→ WHAT YOU WILL DO:
Among the lines of data below, reproduce only those from the one with "- destruct (wake_single" through the one with "sleep_ok (relock t m s1).", exactly as they stand, both ends included.

Saved data entries
____________
Lemma waits_sleep s t p addr mem cmp size b a :
  sleep_ok s -> sw_threads s !! t = Some p -> ~ asleep p -> (forall k ts, p <> Alerting k ts) ->
  ~ wakes_one p -> ~ wakes_shared p -> a <> XA_block -> a <> SA_block -> (xwait p = 1 -> xwait a = 1) ->
  sleeps_at lock_addr variable_addr addr p -> sleeps_at lock_addr variable_addr addr b -> blocking b ->
  (compare_addr mem cmp size = true -> (addr = oaddr -> owners (sw_lock s) <> 0) /\
                                        (addr = lock_addr -> exclusive_waiters (sw_lock s) <> 0)) ->
  sleep_ok (waits t addr mem cmp size b a s).
Proof.
  intros Hok Hp Hna Hpa H1 H2 Ha1 Ha2 Hx Hsp Hsb Hb Hcmp. unfold waits.
  destruct (wait_begin addr mem cmp size t (sw_futexes s)) as [[st |] f] eqn:Ew.
  - apply wait_begin_returns in Ew as ->. eapply (sleep_quiet lock_addr s _ t p a); try done.
    + intros k ts E. by apply Hpa in E.
    + intros u E0 _. by right.
    + intros E0. by right.
  - destruct (wait_begin_waits _ _ _ _ _ _ _ 0 0%nat Ew) as (Hc & _). destruct (Hcmp Hc) as [Ho Hw].
    by eapply (sleep_enqueue lock_addr variable_addr Hvl Hvo s _ t p b addr).
Qed.

Lemma wakes_sleep s t p all addr k :
  sleep_ok s -> sw_threads s !! t = Some p -> addr <> NULL -> ~ asleep p -> xwait p = 0 ->
  (forall k' ts', p <> Alerting k' ts') ->
  (wakes_one p -> addr = oaddr /\ all = false) -> (wakes_shared p -> addr = lock_addr /\ all = true) ->
  sleep_ok (wakes t all addr k s).
Proof.
  intros Hok Hp Ha Hna Hx Hpa H1 H2. unfold wakes. destruct all.
  - destruct (wake_all addr (sw_futexes s)) as [ts f] eqn:Ew. cbn [fst snd].
    destruct (wake_all_wakes addr _ _ _ Ha Ew) as (Hal & Hw & Hts).
    eapply (sleep_wake lock_addr s _ t p k ts); try done; cbn.
    + intros a u Hu. by apply Hw.
    + intros a u Hu. destruct (decide (a = addr)) as [-> | Ne]; [right; by apply Hts | left; by apply Hw].
    + intros E. by destruct (H1 E).
    + intros E u Hu. destruct (H2 E) as [-> _]. by apply Hw in Hu as [_ ?].
  - destruct (wake_single addr (sw_futexes s)) as [ts f] eqn:Ew. cbn [fst snd].
    destruct (wake_single_wakes addr _ _ _ Ha Ew) as (Hal & Hw1 & Hw2 & Hw3 & _).
    eapply (sleep_wake lock_addr s _ t p k ts); try done; cbn.
    + intros a u Hu. destruct (Hw2 a u Hu) as [? | [_ ?]]; [by left | by right].
    + intros E u Hu. destruct (H1 E) as [-> _]. apply (Hw3 u). by apply Hw1.
    + intros E. by destruct (H2 E).
Qed.

(** Between the wait on the condition variable and the lock. *)
Lemma relock_sleep s s1 t p m :
  counts s -> sleep_ok s -> sw_threads s !! t = Some p -> sw_threads s1 = sw_threads s -> sw_lock s1 = sw_lock s ->
  xown p = 0 -> sown p = 0 -> xwait p = 0 -> sleeps_at lock_addr variable_addr variable_addr p ->
  (~ blocking p /\ sw_futexes s1 = sw_futexes s \/
   exists st, sw_futexes s1 = (wait_end variable_addr t st (sw_futexes s)).2) ->
  sleep_ok (relock t m s1).
Proof.
  intros Hc Hok Hp E1 E2 P1 P2 P3 Hsp Hf.
  set (q := match m with Exclusive => XA_read | Shared => SA_read end).
  assert (Eq : sw_threads (relock t m s1) = <[t := q]> (sw_threads s)) by (destruct m; cbn; by rewrite E1).
  assert (Eo : owners (sw_lock (relock t m s1)) = owners (sw_lock s)) by (destruct m; cbn; by rewrite E2).
  assert (Ef : sw_futexes (relock t m s1) = sw_futexes s1) by by destruct m.
  assert (Hc' : counts (relock t m s1)) by by apply (relock_counts s s1 t p m).
  assert (Ew : exclusive_waiters (sw_lock (relock t m s1)) = 0 -> exclusive_waiters (sw_lock s) = 0).
  { intros E0. destruct m; [exfalso | cbn in E0; by rewrite E2 in E0].
    apply (counts_free _ Hc') in E0 as [_ E0]. rewrite Eq, (total_insert xwait _ _ _ _ Hp), P3 in E0. cbn in E0.
    pose proof (total_nonneg xwait (sw_threads s) (fun p => proj1 (xwait_01 p))). lia. }
  assert (Hk : ~ wakes_one p /\ ~ wakes_shared p /\ (forall k ts, p <> Alerting k ts)) by (destruct p; cbn in Hsp; try done; split_and!; try done; cbn; tauto).
  destruct Hk as (K1 & K2 & K3). destruct Hf as [[_ Hf] | [st Hf]].
  - eapply (sleep_quiet lock_addr s _ t p q); try done.
    + congruence.
    + unfold asleep. destruct p; cbn in *; try done; tauto.
    + by destruct m.
    + by destruct m.
    + intros k ts E. by apply K3 in E.
    + intros u E0 _. right. rewrite Eo in E0. split_and!; [done | by rewrite P3 | done].
    + intros E0. right. split; [auto | done].
  - eapply (sleep_end lock_addr variable_addr s _ t p q variable_addr st); try done.
    + congruence.
    + by destruct m.
    + by destruct m.
    + by rewrite P3.
Qed.
(* ===== verification/RunOnceTheorems.v ===== *)
(** * What one-time initialisation promises

    One initialiser at a time, one context for everybody, no waiter forgotten and no
    variable of a thread read after it has gone. *)

From stdpp Require Import base list gmap.
From Stdlib Require Import ZArith Lia ZifyBool.
From S2P Require Import Prelude Threads RunOnce.

Open Scope Z_scope.

(** ** The low bits *)

Lemma low_high v : v = high v + low v /\ 0 <= low v < 4 /\ low (high v) = 0 /\ high (high v) = high v.
Proof.
  unfold high, low. pose proof (Z.mod_pos_bound v 4 ltac:(lia)). pose proof (Z.div_mod v 4 ltac:(lia)).
  assert (E : (v - v mod 4) mod 4 = 0).
  { replace (v - v mod 4) with (v / 4 * 4) by lia. apply Z.mod_mul. lia. }
  split_and!; lia.
Qed.

Lemma lor_low v d : low v = 0 -> 0 <= d < 4 -> Z.lor v d = v + d.
Proof.
  intros Hv Hd. assert (El : Z.land v d = 0).
  { apply Z.bits_inj'. intros n Hn. rewrite Z.land_spec, Z.bits_0. unfold low in Hv.
    destruct (Z.lt_ge_cases n 2) as [Hl | Hl].
    - rewrite (Z.div_mod v 4), Hv, Z.add_0_r by lia. change 4 with (2 ^ 2). rewrite Z.mul_comm, Z.mul_pow2_bits_low by lia. done.
    - assert (Ed : Z.testbit d n = false); [| by rewrite Ed, andb_false_r].
      destruct (Z.eq_dec d 0) as [-> | Hd0]; [apply Z.bits_0 |]. apply Z.bits_above_log2; [lia |].
      assert (Z.log2 d < 2) by (apply Z.log2_lt_pow2; simpl; lia). lia. }
  rewrite <- Z.lxor_lor by done. symmetry. by apply Z.add_nocarry_lxor.
Qed.

Lemma low_add v d : low v = 0 -> 0 <= d < 4 -> low (v + d) = d /\ high (v + d) = v.
Proof.
  unfold low, high. intros Hv Hd. assert (E : (v + d) mod 4 = d).
  { rewrite Z.add_mod, Hv, Z.add_0_l, Z.mod_mod, Z.mod_small by lia. done. }
  rewrite E. lia.
Qed.

(** ** Moving lists between threads *)

Lemma concat_replace {A} (ls : list (list A)) t l l' :
  ls !! t = Some l -> concat (<[t := l']> ls) ++ l ≡ₚ concat ls ++ l'.
Proof.
  revert t. induction ls as [| x ls IH]; intros [| t] Ht; try done.
  - injection Ht as ->. change (concat (<[0%nat := l']> (l :: ls))) with (l' ++ concat ls). cbn [concat]. solve_Permutation.
  - change (concat (<[S t := l']> (x :: ls))) with (x ++ concat (<[t := l']> ls)). cbn [concat].
    rewrite <- !app_assoc. by rewrite (IH t Ht).
Qed.

Section Invariant.
Context (frame : nat -> Z).
Context (frame_inj : forall t u, frame t = frame u -> t = u).
Context (frame_low : forall t, low (frame t) = 0) (frame_not_0 : forall t, frame t <> 0).

(** The threads on a stack of waiters. *)
Fixpoint chain (m : gmap Z Z) (v : Z) (ws : list nat) : Prop :=
  match ws with
  | [] => v = 0
  | u :: ws' => v = frame u /\ exists next, m !! v = Some next /\ chain m next ws'
  end.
____________
→ EXERCISE OUTPUT:
  - destruct (wake_single addr (sw_futexes s)) as [ts f] eqn:Ew. cbn [fst snd].
    destruct (wake_single_wakes addr _ _ _ Ha Ew) as (Hal & Hw1 & Hw2 & Hw3 & _).
    eapply (sleep_wake lock_addr s _ t p k ts); try done; cbn.
    + intros a u Hu. destruct (Hw2 a u Hu) as [? | [_ ?]]; [by left | by right].
    + intros E u Hu. destruct (H1 E) as [-> _]. apply (Hw3 u). by apply Hw1.
    + intros E. by destruct (H2 E).
Qed.

(** Between the wait on the condition variable and the lock. *)
Lemma relock_sleep s s1 t p m :
  counts s -> sleep_ok s -> sw_threads s !! t = Some p -> sw_threads s1 = sw_threads s -> sw_lock s1 = sw_lock s ->
  xown p = 0 -> sown p = 0 -> xwait p = 0 -> sleeps_at lock_addr variable_addr variable_addr p ->
  (~ blocking p /\ sw_futexes s1 = sw_futexes s \/
   exists st, sw_futexes s1 = (wait_end variable_addr t st (sw_futexes s)).2) ->
  sleep_ok (relock t m s1).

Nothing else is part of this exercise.